Does anyone know where I can find some info on the Carba-Tec mini lathe. I bought one from craigslist and it works great  but I was wondering where I might be able to find and extension for it. Thanks everyone!


----------



## KenV (Dec 26, 2015)

In the U.S. carbtec is imported and sold by Penn State Industries.


----------



## Mr Vic (Dec 26, 2015)

Google the brand and model number and you'll find what you need. You don't say what model it is.


----------



## Drowevil (Dec 26, 2015)

Mr Vic said:


> Google the brand and model number and you'll find what you need. You don't say what model it is.

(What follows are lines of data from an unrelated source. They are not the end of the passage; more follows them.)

(* ===== verification/PgConninfo.v ===== *)
(** * The connection string of the PostgreSQL driver (src/driver/postgres_driver.cpp)

    What [connect] hands to the server: settings [key=value], the values that come
    from the configuration in quotes. The second half reads such a string by the
    documented syntax of the client library and finds the configured values again. *)
From stdpp Require Import base list strings.
From Stdlib Require Import Ascii ZArith Lia.
From S2P Require Import Prelude Types Config SqlAnalyze.

Open Scope Z_scope.

Definition connValue (value : str) : str :=
  [squote] ++ (value ≫= fun c => if ch c backslash || ch c squote then [backslash; c] else [c]) ++ [squote].

Definition conn_pair (key : string) (value : str) : str := lit key ++ lit "=" ++ value.
Definition opt_pair (key : string) (value : str) : list str :=
  if is_nil value then [] else [conn_pair key (connValue value)].
Definition conn_pairs (cfg : DataSourceConfig) : list str :=
  [conn_pair "host" (connValue (if is_nil (dc_host cfg) then lit "localhost" else dc_host cfg));
   conn_pair "port" (dec_Z (if dc_port cfg =? 0 then 5432 else dc_port cfg))]
  ++ opt_pair "user" (dc_user cfg) ++ opt_pair "password" (dc_password cfg)
  ++ opt_pair "dbname" (dc_database cfg)
  ++ (if 0 <? dc_connection_timeout_ms cfg
      then [conn_pair "connect_timeout" (dec_Z (Z.max 1 (Z.quot (i32 (dc_connection_timeout_ms cfg + 999)) 1000)))]
      else [])
  ++ (if dc_tls_enabled cfg
      then [conn_pair "sslmode" (lit (if dc_tls_verify_peer cfg then "verify-full" else "require"))]
           ++ opt_pair "sslrootcert" (dc_tls_ca cfg) ++ opt_pair "sslcert" (dc_tls_cert cfg)
           ++ opt_pair "sslkey" (dc_tls_key cfg)
      else []).
Definition conninfo (cfg : DataSourceConfig) : str := join (lit " ") (conn_pairs cfg).


(** ** Reading it

    A key up to [=]; a value in quotes, where a backslash takes the next character as
    it is, or a plain value up to a space. *)
Fixpoint read_quoted (s : str) : option (str * str) :=
  match s with
  | [] => None
  | c :: s' =>
      if ch c squote then Some ([], s')
      else if ch c backslash then
        match s' with
        | [] => None
        | d :: s'' => '(v, rest) ← read_quoted s''; Some (d :: v, rest)
        end
      else '(v, rest) ← read_quoted s'; Some (c :: v, rest)
  end.
Definition not_space (c : ascii) : bool := negb (ch c " ").
Definition read_value (s : str) : option (str * str) :=
  match s with
  | c :: s' => if ch c squote then read_quoted s' else Some (take_while not_space s, skip_while not_space s)
  | [] => Some ([], [])
  end.
Definition not_equals (c : ascii) : bool := negb (ch c "=").
Fixpoint read_settings (fuel : nat) (s : str) : option (list (str * str)) :=
  match fuel with
  | O => None
  | S fuel' =>
      match skip_while not_equals s with
      | [] => None
      | _ :: s' =>
          '(v, rest) ← read_value s';
          match rest with
          | [] => Some [(take_while not_equals s, v)]
          | c :: rest' =>
              if ch c " " then
                l ← read_settings fuel' rest'; Some ((take_while not_equals s, v) :: l)
              else None
          end
      end
  end.

(** What was configured. *)
Definition opt_setting (key : string) (value : str) : list (str * str) :=
  if is_nil value then [] else [(lit key, value)].
Definition settings (cfg : DataSourceConfig) : list (str * str) :=
  [(lit "host", if is_nil (dc_host cfg) then lit "localhost" else dc_host cfg);
   (lit "port", dec_Z (if dc_port cfg =? 0 then 5432 else dc_port cfg))]
  ++ opt_setting "user" (dc_user cfg) ++ opt_setting "password" (dc_password cfg)
  ++ opt_setting "dbname" (dc_database cfg)
  ++ (if 0 <? dc_connection_timeout_ms cfg
      then [(lit "connect_timeout", dec_Z (Z.max 1 (Z.quot (i32 (dc_connection_timeout_ms cfg + 999)) 1000)))]
      else [])
  ++ (if dc_tls_enabled cfg
      then [(lit "sslmode", lit (if dc_tls_verify_peer cfg then "verify-full" else "require"))]
           ++ opt_setting "sslrootcert" (dc_tls_ca cfg) ++ opt_setting "sslcert" (dc_tls_cert cfg)
           ++ opt_setting "sslkey" (dc_tls_key cfg)
      else []).

Definition quoted_body (value : str) : str :=
  value ≫= fun c => if ch c backslash || ch c squote then [backslash; c] else [c].
Lemma read_quoted_body value rest : read_quoted (quoted_body value ++ squote :: rest) = Some (value, rest).
Proof.
  induction value as [|c value IH]; [done|]. unfold quoted_body in *. cbn [mbind list_bind].
  rewrite <- app_assoc. destruct (ch c backslash) eqn:Eb; cbn [orb].
  - apply ch_eq in Eb as ->. cbn. by rewrite IH.
  - destruct (ch c squote) eqn:Eq; cbn -[ch].
    + apply ch_eq in Eq as ->. cbn. by rewrite IH.
    + rewrite Eq, Eb. cbn. by rewrite IH.
Qed.

(** A text a reader of settings takes apart as [key] and [value]. *)
Record reads (text key value : str) : Prop := {
  rd_key : forall rest, take_while not_equals (text ++ rest) = key;
  rd_value : forall rest, match rest with [] => True | c :: _ => c = " "%char end ->
    exists s, skip_while not_equals (text ++ rest) = "="%char :: s /\ read_value s = Some (value, rest);
}.

Lemma key_reads (key : str) v value :
  Forall (fun c => not_equals c = true) key ->
  (forall rest, match rest with [] => True | c :: _ => c = " "%char end -> read_value (v ++ rest) = Some (value, rest)) ->
  reads (key ++ lit "=" ++ v) key value.
Proof.
  intros Hk Hv. split; intros rest.
  - rewrite <- app_assoc. induction Hk as [|c key Hc Hk IH]; [done|]. cbn. rewrite Hc. by f_equal.
  - intros Hr. exists (v ++ rest). split; [|by apply Hv]. rewrite <- !app_assoc.
    by rewrite skip_while_app_all.
Qed.

Lemma quoted_setting_reads (key : string) value : forallb not_equals (lit key) = true ->
  reads (conn_pair key (connValue value)) (lit key) value.
Proof.
  intros Hk. apply key_reads.
  - apply Forall_forall. intros c Hc. eapply forallb_forall in Hk; [exact Hk|]. by apply list_elem_of_In.
  - intros rest _. unfold connValue. cbn [app]. cbn -[read_quoted connValue]. rewrite <- app_assoc.
    apply read_quoted_body.
Qed.

Lemma plain_setting_reads (key : string) v : forallb not_equals (lit key) = true ->
  Forall (fun c => not_space c = true /\ ch c squote = false) v -> reads (conn_pair key v) (lit key) v.
Proof.
  intros Hk Hv. apply key_reads.
  - apply Forall_forall. intros c Hc. eapply forallb_forall in Hk; [exact Hk|]. by apply list_elem_of_In.
  - intros rest Hr.
    assert (take_while not_space (v ++ rest) = v /\ skip_while not_space (v ++ rest) = rest) as [E1 E2].
    { split.
      - induction Hv as [|c v [Hc _] Hv IH]; cbn; [|by rewrite Hc, IH]. destruct rest as [|c rest]; [done|].
        by subst c.
      - rewrite skip_while_app_all by (eapply Forall_impl; [exact Hv|]; by intros ? [? _]).
        destruct rest as [|c rest]; [done|]. by subst c. }
    unfold read_value. destruct (v ++ rest) as [|c s] eqn:E; [by destruct v, rest|].
    assert (ch c squote = false) as ->; [|by rewrite E1, E2].
    destruct v as [|d v]; [|inversion Hv; subst; injection E as -> _; tauto].
    cbn in E. subst rest. by subst c.
Qed.

Lemma read_all texts pairs fuel : Forall2 (fun t kv => reads t kv.1 kv.2) texts pairs ->
  texts <> [] -> (length texts <= fuel)%nat -> read_settings fuel (join (lit " ") texts) = Some pairs.
Proof.
  intros H. revert fuel. induction H as [|t [k v] texts pairs [Hk Hv] H IH]; [done|]. intros fuel _ Hf.
  destruct fuel as [|fuel]; [cbn in Hf; lia|]. cbn [fst snd] in *.
  destruct texts as [|t' texts].
  - inversion H; subst. cbn [join]. destruct (Hv [] I) as (s & E1 & E2).
    rewrite <- (app_nil_r t). cbn [read_settings]. rewrite E1, E2, Hk. done.
  - change (join (lit " ") (t :: t' :: texts)) with (t ++ lit " " ++ join (lit " ") (t' :: texts)).
    destruct (Hv (lit " " ++ join (lit " ") (t' :: texts)) eq_refl) as (s & E1 & E2).
    cbn [read_settings]. rewrite E1, E2, Hk. cbn [app lit String.list_ascii_of_string].
    cbn -[join read_settings]. rewrite IH; [done|done|cbn in *; lia].
Qed.

Lemma port_plain z : Forall (fun c => not_space c = true /\ ch c squote = false) (dec_Z z).
Proof.
  assert (forall n, Forall (fun c => not_space c = true /\ ch c squote = false) (dec_N n)) as Hn.
  { intros n. eapply Forall_impl; [apply dec_N_digits|]. intros c. cbn. all_chars c. }
  unfold dec_Z. destruct z; [apply Hn | apply Hn | by constructor].
Qed.

Lemma opt_reads (key : string) value : forallb not_equals (lit key) = true ->
  Forall2 (fun t kv => reads t kv.1 kv.2) (opt_pair key value) (opt_setting key value).
Proof.
  intros Hk. unfold opt_pair, opt_setting. destruct (is_nil value); [constructor|].
  constructor; [by apply quoted_setting_reads | constructor].
Qed.

Lemma pairs_read cfg : Forall2 (fun t kv => reads t kv.1 kv.2) (conn_pairs cfg) (settings cfg).
Proof.
  unfold conn_pairs, settings. constructor; [by apply quoted_setting_reads|].
  constructor; [by apply plain_setting_reads, port_plain|].
  repeat (apply Forall2_app; [by apply opt_reads|]). apply Forall2_app.
  - destruct (0 <? dc_connection_timeout_ms cfg); constructor; [|constructor]. by apply plain_setting_reads, port_plain.
  - destruct (dc_tls_enabled cfg); [|constructor]. apply Forall2_app; [constructor; [|constructor]|].
    + apply plain_setting_reads; [done|]. destruct (dc_tls_verify_peer cfg); repeat constructor.
    + repeat apply Forall2_app; by apply opt_reads.
Qed.

(** C35: no value of the configuration can change another setting: the connection
    string reads back, setting by setting, as what was configured, whatever quotes,
    backslashes, spaces or equals signs the host, user, password, database and
    certificate names hold. *)
Theorem conninfo_reads_back cfg : read_settings 10 (conninfo cfg) = Some (settings cfg).
Proof.
  unfold conninfo. apply read_all; [apply pairs_read | done |].
  rewrite (Forall2_length _ _ _ (pairs_read cfg)). unfold settings, opt_setting.
  repeat case_match; cbn; lia.
Qed.

(** A password that tries to be a setting. *)
Example hostile_password :
  read_settings 10 (lit "password=" ++ connValue (lit "x' host=evil \")) = Some [(lit "password", lit "x' host=evil \")].
Proof. reflexivity. Qed.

He Vic, the model is an HM-1V I tried to google it but not much comes up and I am not sure that the extensions from PSI will fit it it appears to be older since the ones they sell now are red and mine is black. I will give the google bot another go though thanks.


----------



## KBs Pensnmore (Dec 27, 2015)

We have Carbatec down under, if you can give me the details and measurements as to where it bolts to, I'll see what I can find for you.
Kryn


----------



## Drowevil (Dec 27, 2015)

I will try and get some this afternoon.Thanks!


----------



## Dalecamino (Dec 27, 2015)

When I bought my Turncrafter from PSI, they were still selling Carbatecs. I bought the extension bed and, have used it ONE time. If it will bolt up to your lathe, I have a deal for you. :wink:


----------



## Drowevil (Dec 28, 2015)

Dalecamino said:


> When I bought my Turncrafter from PSI, they were still selling Carbatecs. I bought the extension bed and, have used it ONE time. If it will bolt up to your lathe, I have a deal for you. :wink:


Hey Chuck, Do you have pictures? I am not sure mine has bolt holes but I will check.


----------



## Dalecamino (Dec 29, 2015)

Drowevil said:


> Dalecamino said:
> 
> 
> > When I bought my Turncrafter from PSI, they were still selling Carbatecs. I bought the extension bed and, have used it ONE time. If it will bolt up to your lathe, I have a deal for you. :wink:
> ...


 Sorry, just found your question. I'll go out there and, see if I can get a shot of it.


----------



## Dalecamino (Dec 29, 2015)

Here you go Lance.


----------



## Drowevil (Dec 29, 2015)

Dalecamino said:


> Here you go Lance.



Hey thanks Chuck I just looked at my lathe and I don't have mounting holes, I am thinking this lathe may have been meant solely for small spindles and Pen. I attached a few pics so you can see what I mean. Thanks again for the thought to sell me the extension.

Lance


----------



## Dalecamino (Dec 31, 2015)

Looks like you're right. Worth a shot. Bummer!


----------